The simple change I made to the source of my project was that I had
been generating a top level table in ASM, and several lower tables
which were pointed to by the top level table in C++. There are four
tables in all, each 4KB, (thus 16KB). I found that G++ seemed to think
that the linker could do with some 'help', and G++ tended to, instead
of inserting references to symbols in a relocation table for the
linker to resolve, it would generate a constructor for any relocations
to be done on symbols for data relocations. So the G++ compiler would
generate a constructor to do the relocation at runtime before the
program started. Needless to say, this is undesirable in a kernel.

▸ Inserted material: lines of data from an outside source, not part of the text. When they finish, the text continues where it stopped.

(** [handleDraftRangeChange(field, rawValue)], [raw] being
    [Number(rawValue)]. *)
Definition handleDraftRangeChange (safeMax : num) (field : string)
  (raw : num) (prev : DraftRange) : DraftRange :=
  let numeric := snapToStep raw STEP_HZ in
  let '(nextStart, nextEnd) :=
    move_end safeMax field numeric (draft_startHz prev) (draft_endHz prev) in
  mkDraft nextStart nextEnd.

(** [updateSliderRange(id, field, rawValue)], [raw] being
    [Number(rawValue)]. *)
Definition updateSliderRange (safeMax : num) (sliderId : Z) (field : string)
  (raw : num) (prev : list RangeSlider) : list RangeSlider :=
  let numeric := snapToStep raw STEP_HZ in
  map (fun slider =>
         if negb (Z.eqb (id slider) sliderId) then slider
         else
           let '(startHz, endHz) :=
             move_end safeMax field numeric (startHz slider) (endHz slider) in
           mkRange (id slider) startHz endHz (gain slider) (label slider))
      prev.

(** [updateSliderGain(id, rawValue)], [raw] being [Number(rawValue)]. *)
Definition updateSliderGain (sliderId : Z) (raw : num)
  (prev : list RangeSlider) : list RangeSlider :=
  let numeric := Math_min (Fin 2) (Math_max (Fin 0) raw) in
  map (fun slider =>
         if Z.eqb (id slider) sliderId
         then mkRange (id slider) (startHz slider) (endHz slider) numeric
                (label slider)
         else slider)
      prev.

(** [updateSliderLabel(id, value)] *)
Definition updateSliderLabel (sliderId : Z) (value : string)
  (prev : list RangeSlider) : list RangeSlider :=
  map (fun slider =>
         if Z.eqb (id slider) sliderId
         then mkRange (id slider) (startHz slider) (endHz slider)
                (gain slider) value
         else slider)
      prev.

(** [removeSlider(id)] *)
Definition removeSlider (sliderId : Z) (prev : list RangeSlider)
  : list RangeSlider :=
  filter (fun slider => negb (Z.eqb (id slider) sliderId)) prev.

Section AddFromDraft.

(** The conversion of a number to text in a template literal. *)
Variable Number_toString : Z -> string.

(** [addSliderFromDraft()]: [sliderList] is the list of the render, from
    which the id is taken; [prev] is the list the update is applied to. *)
Definition addSliderFromDraft (sliderList : list RangeSlider)
  (draftRange : DraftRange) (prev : list RangeSlider) : list RangeSlider :=
  let '(start, end_) :=
    normalizeRange (draft_startHz draftRange) (draft_endHz draftRange) in
  let nextId :=
    match rev sliderList with
    | lastSlider :: _ => (id lastSlider + 1)%Z
    | [] => 1%Z
    end in
  prev ++ [mkRange nextId start end_ (Fin 1)
             ("Range " ++ Number_toString nextId)%string].

End AddFromDraft.

(** [canAddDraft] *)
Definition canAddDraft (draftRange : DraftRange) : bool :=
  num_leb STEP_HZ
    (num_sub (draft_endHz draftRange) (draft_startHz draftRange)).

(** An upper bound that is a finite number of at least twice the step. *)
Definition wide_enough (safeMax : num) (m : R) : Prop :=
  safeMax = Fin m /\ (20 <= m)%R.



End FrequencyGraph.

(* ================================================================== *)
(** * The synthetic test signal *)
(* ================================================================== *)

(** utils/SyntheticSignal.jsx *)
Module SyntheticSignal.

Local Open Scope R_scope.

(** [Math.sin]: NaN at NaN and at the infinities. *)
Definition Math_sin (x : num) : num :=
  match x with
  | Fin r => Fin (sin r)
  | _ => NaN
  end.

(** The fields of a [SyntheticSignalGenerator]. *)
Record Generator : Type := mkGenerator {
  frequencies : list num;
  amplitudes : list num;
  duration : nat;
  sampleRate : nat
}.

(** [new SyntheticSignalGenerator()] *)
#[warnings="-abstract-large-number"]
Definition newGenerator : Generator :=
  mkGenerator
    [Fin 50; Fin 100; Fin 250; Fin 500; Fin 1000; Fin 2000; Fin 4000;
     Fin 8000; Fin 12000]
    [Fin (3 / 10); Fin (5 / 10); Fin (4 / 10); Fin (6 / 10); Fin (8 / 10);
     Fin (5 / 10); Fin (4 / 10); Fin (3 / 10); Fin (2 / 10)]
    5 44100.

(** The sample of index [i]: the [forEach] over the frequencies adds one
    sine wave per frequency; the sum is divided by the number of
    frequencies. *)
Definition sample_at (g : Generator) (i : nat) : num :=
  let time := num_div (Fin (INR i)) (Fin (INR (sampleRate g))) in
  let sample :=
    fold_left
      (fun sample index_freq =>
         let amplitude := JsArray.get (amplitudes g) (fst index_freq) in
         num_add sample
           (num_mul amplitude
              (Math_sin
                 (num_mul
                    (num_mul (num_mul (Fin 2) Math_PI) (snd index_freq))
                    time))))
      (combine (seq 0 (List.length (frequencies g))) (frequencies g))
      (Fin 0) in
  num_div sample (Fin (INR (List.length (frequencies g)))).

(** The [signal] array built by [generateSignal()]. *)
Definition generateSignal (g : Generator) : list num :=
  JsArray.for_range 0 (duration g * sampleRate g)
    (fun i signal => Preview.typed_set signal i (sample_at g i))
    (JsArray.fill (duration g * sampleRate g) (Fin 0)).

(** The sum of the absolute values of a list of reals. *)
Definition sum_abs (l : list R) : R :=
  fold_right (fun a acc => Rabs a + acc) 0 l.

End SyntheticSignal.

(** ** The WAV file of the synthetic signal *)

Module Wav.

Local Open Scope Z_scope.

(** The bytes of an [ArrayBuffer], each from 0 to 255. *)
Definition Bytes : Type := list Z.

(** A write of the bytes [bs] at byte offset [off] through a [DataView]:
    a [RangeError] ([None]) when they do not fit in the buffer. *)
Definition store (buf : Bytes) (off : nat) (bs : list Z) : option Bytes :=
  if (off + List.length bs <=? List.length buf)%nat then
    Some (firstn off buf ++ bs ++ skipn (off + List.length bs) buf)
  else None.

(** The [size] bytes of [v], least significant first. *)
Definition le_bytes (size : nat) (v : Z) : list Z :=
  map (fun k => (v / 256 ^ Z.of_nat k) mod 256) (seq 0 size).

(** The integer part of a real, towards zero. *)
Definition truncate (r : R) : Z :=
  if Rle_dec 0 r then Int_part r else - Int_part (- r).

(** The 16 bits stored for a number by [setInt16]: the integer part modulo
    2^16; 0 for NaN and the infinities. *)
Definition ToInt16 (x : num) : Z :=
  match x with
  | Fin r => truncate r mod 65536
  | _ => 0
  end.

Definition setUint8 (buf : Bytes) (off : nat) (v : Z) : option Bytes :=
  store buf off [v mod 256].

(** [view.setUint16(off, v, true)] *)
Definition setUint16 (buf : Bytes) (off : nat) (v : Z) : option Bytes :=
  store buf off (le_bytes 2 (v mod 65536)).

(** [view.setUint32(off, v, true)] *)
Definition setUint32 (buf : Bytes) (off : nat) (v : Z) : option Bytes :=
  store buf off (le_bytes 4 (v mod 4294967296)).

(** [view.setInt16(off, x, true)] *)
Definition setInt16 (buf : Bytes) (off : nat) (x : num) : option Bytes :=
  store buf off (le_bytes 2 (ToInt16 x)).

Definition and_then (o : option Bytes) (k : Bytes -> option Bytes)
  : option Bytes :=
  match o with Some buf => k buf | None => None end.

Notation "o >>= k" := (and_then o k) (at level 50, left associativity).

(** [string.charCodeAt(i)] for each character. *)
Definition charCodes (s : string) : list Z :=
  map (fun c => Z.of_N (Ascii.N_of_ascii c)) (list_ascii_of_string s).

(** [writeString(offset, string)] *)
Definition writeString (buf : Bytes) (offset : nat) (s : string)
  : option Bytes :=
  fst (fold_left
         (fun '(acc, i) code =>
            (acc >>= (fun b => setUint8 b (offset + i) code), S i))
         (charCodes s) (Some buf, O)).

(** The value given to [setInt16] for the sample [x]. *)
Definition scaled_sample (x : num) : num :=
  let sample := Math_max (Fin (-1)) (Math_min (Fin 1) x) in
  if num_ltb sample (Fin 0)
  then num_mul sample (Fin 32768)
  else num_mul sample (Fin 32767).

(** The loop "Write audio samples", from byte offset [offset]. *)
Fixpoint write_samples (buf : Bytes) (offset : nat) (audioData : list num)
  : option Bytes :=
  match audioData with
  | [] => Some buf
  | x :: rest =>
      setInt16 buf offset (scaled_sample x)
      >>= (fun b => write_samples b (offset + 2) rest)
  end.

(** [createWavBuffer(audioData, sampleRate)] *)
Definition createWavBuffer (audioData : list num) (sampleRate : nat)
  : option Bytes :=
  let length := Z.of_nat (List.length audioData) in
  let rate := Z.of_nat sampleRate in
  let buffer := repeat 0 (44 + List.length audioData * 2) in
  writeString buffer 0 "RIFF"
  >>= (fun b => setUint32 b 4 (36 + length * 2))
  >>= (fun b => writeString b 8 "WAVE")
  >>= (fun b => writeString b 12 "fmt ")
  >>= (fun b => setUint32 b 16 16)
  >>= (fun b => setUint16 b 20 1)
  >>= (fun b => setUint16 b 22 1)
  >>= (fun b => setUint32 b 24 rate)
  >>= (fun b => setUint32 b 28 (rate * 2))
  >>= (fun b => setUint16 b 32 2)
  >>= (fun b => setUint16 b 34 16)
  >>= (fun b => writeString b 36 "data")
  >>= (fun b => setUint32 b 40 (length * 2))
  >>= (fun b => write_samples b 44 audioData).

(** Reading back: the unsigned value of bytes given least significant
    first, and the signed value of 16 bits. *)
Fixpoint le_value (bs : list Z) : Z :=
  match bs with
  | [] => 0
  | b :: rest => b + 256 * le_value rest
  end.

Definition getUint (size : nat) (buf : Bytes) (off : nat) : Z :=
  le_value (firstn size (skipn off buf)).

Definition getInt16 (buf : Bytes) (off : nat) : Z :=
  let v := getUint 2 buf off in
  if v <? 32768 then v else v - 65536.

(** The 16-bit sample of the file for the sample [x] of the signal. *)
Definition pcm (x : num) : Z :=
  match scaled_sample x with
  | Fin r => truncate r
  | _ => 0
  end.

(** The bytes of one sample. *)
Definition sample_bytes (x : num) : list Z :=
  le_bytes 2 (ToInt16 (scaled_sample x)).

(** The 44 bytes of the header for [n] samples at [rate] samples a
    second. *)
Definition header (n rate : Z) : list Z :=
  charCodes "RIFF" ++ le_bytes 4 ((36 + n * 2) mod 4294967296)
  ++ charCodes "WAVE" ++ charCodes "fmt "
  ++ le_bytes 4 (16 mod 4294967296) ++ le_bytes 2 (1 mod 65536)
  ++ le_bytes 2 (1 mod 65536)
  ++ le_bytes 4 (rate mod 4294967296)
  ++ le_bytes 4 ((rate * 2) mod 4294967296)
  ++ le_bytes 2 (2 mod 65536) ++ le_bytes 2 (16 mod 65536)
  ++ charCodes "data" ++ le_bytes 4 ((n * 2) mod 4294967296).

End Wav.

(* ================================================================== *)
(** * The gain-curve synthesizer in double precision *)
(* ================================================================== *)

(** [generateGainArray] once more, with every number the IEEE-754 binary64
    value that JavaScript computes with: sums, differences, products and
    quotients are rounded to the nearest double.  This is the model for the
    statements that the rounding decides.  [Math.cos] is approximated by
    the platform: ECMA-262 fixes only its value at zero (1) and at NaN and
    the infinities (NaN), so the approximation elsewhere is a parameter,
    [cos_approx]. *)
Module Double.

Local Open Scope float_scope.

(** A band object [{ id, centerFreq, width, gain, label }]. *)
Record Slider : Type := mkSlider {
  id : Z;
  centerFreq : float;
  width : float;
  gain : float;
  label : string
}.

(** [Math.PI] *)
Definition Math_PI : float := 0x1.921fb54442d18p+1.

(** [a[i]] used as a number ([undefined], hence NaN, outside the array). *)
Definition get (a : list float) (i : nat) : float :=
  match nth_error a i with
  | Some x => x
  | None => nan
  end.

(** [a[i] = v] *)
Fixpoint set (a : list float) (i : nat) (v : float) : list float :=
  match a, i with
  | [], O => [v]
  | [], S j => nan :: set [] j v
  | _ :: t, O => v :: t
  | x :: t, S j => x :: set t j v
  end.

Section Platform.

Variable cos_approx : float -> float.

(** [Math.cos] *)
Definition Math_cos (x : float) : float :=
  if is_nan x || is_infinity x then nan
  else if x =? 0 then 1
  else cos_approx x.

(** The body of the inner [for] loop of [generateGainArray]. *)
Definition bin_step (frequencyBins : list float) (slider : Slider)
  (halfWidth : float) (i : nat) (gains : list float) : list float :=
  let freq := get frequencyBins i in
  let distance := abs (freq - centerFreq slider) in
  if distance <=? halfWidth then
    let norm := distance / halfWidth in
    let smooth := Math_cos ((norm * Math_PI) / 2) in
    let smoothGain := 1 + (gain slider - 1) * smooth in
    set gains i (get gains i * smoothGain)
  else gains.

(** [generateGainArray(sliders, frequencyBins)] *)
Definition generateGainArray (sliders : list Slider)
  (frequencyBins : list float) : list float :=
  let gains := repeat 1 (List.length frequencyBins) in
  fold_left
    (fun gains slider =>
       let halfWidth := width slider / 2 in
       JsArray.for_range 0 (List.length frequencyBins)
         (bin_step frequencyBins slider halfWidth) gains)
    sliders gains.

(** The test [distance <= halfWidth] of [generateGainArray]. *)
Definition covers (s : Slider) (freq : float) : bool :=
  abs (freq - centerFreq s) <=? width s / 2.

So I replaced the tables which were done in C++ with their equivalents
in assembly, and ensured that they linked. They did. I ensured they
linked and were relocated at link time properly with a hexdump. You
can rest assured that the page tables are in the kernel image since I
had to do extensive debugging to find out why my kernel was triple
faulting on code that used to work. You can see for yourself: the
.__ksetup section in the final image of both files is 16KB large.

To conclude: For some reason, LD has decided that a section should not
be placed into the LOAD headers, *even though* ALL of the tables are
referenced externally and would need to be resolved and copied into
the final image (which is WHY they appear there. They are not
optimized out.).

Note that the problem has several hacky fixes: but this IS strange
behaviour, and I can see no cogent reason why the linker just randomly
decided to exclude a section from being loaded, so I thought it a good
idea to let the dev team know instead of just quietly fixing the
problem for myself with a hack and moving on.

As per 
(http://web.mit.edu/~sdavies/MacData/afs/athena/project/rhel-doc/3/rhel-ld-en-3/bug-reporting.html),
I am giving environment info here:

Invocation:
i586-elf-ld  -T platform/__klinkScript.ld -o ../zambezii.zxe \
-\( __kthreads.a kernel.a platform.a memoryTrib.a numaTrib.a cpuTrib.a
firmware.a chipset.a arch.a __kclasses.a __kcxxabi.a __kstdlib.a
__kcxxlib.a __kclib.a lang.a -\)
make[1]: Leaving directory `/osdev/zbz/core'

I use an HP G71t notebook, with an Intel T4300 processor, and have 3GB
of RAM. I would have liked to paste in the tables I generate,
but...they are pretty large in source form. About 120KB. Lots of lines
of scrolling for something that is not the problem: I can vouch that
those tables are relocated properly and that they appear, properly
resolved, in the final image.

-------------------------------------

I debugged the problem, and have got LD to stop cutting out the page
tables from the program headers. What I did was redo the page tables
in C++, then look that the output asm from i586-elf-g++ -S (assmbly
output), and the only difference was that GCC placed these lines above
the tables:

        .file   "__kpagingLevel1Hll.cpp"
.globl __kpagingLevel1Tables
        .section        .__ksetupDataS,"aw",@progbits
        .align 4096
        .type   __kpagingLevel1Tables, @object
        .size   __kpagingLevel1Tables, 12288

It goes without saying that I had the .globl pseudo op in my
hand-written ASM, so that wasn't the issue. It's probably the .type or
.size directives. Anyway, I placed that into mine, and now LD behaves
itself. But this is still abnormal behaviour, so I've sent in the bug
report. There's no reason why LD should leave out a section in the
program header when it's clearly referenced in the program.

Hope I helped stamp something bad out.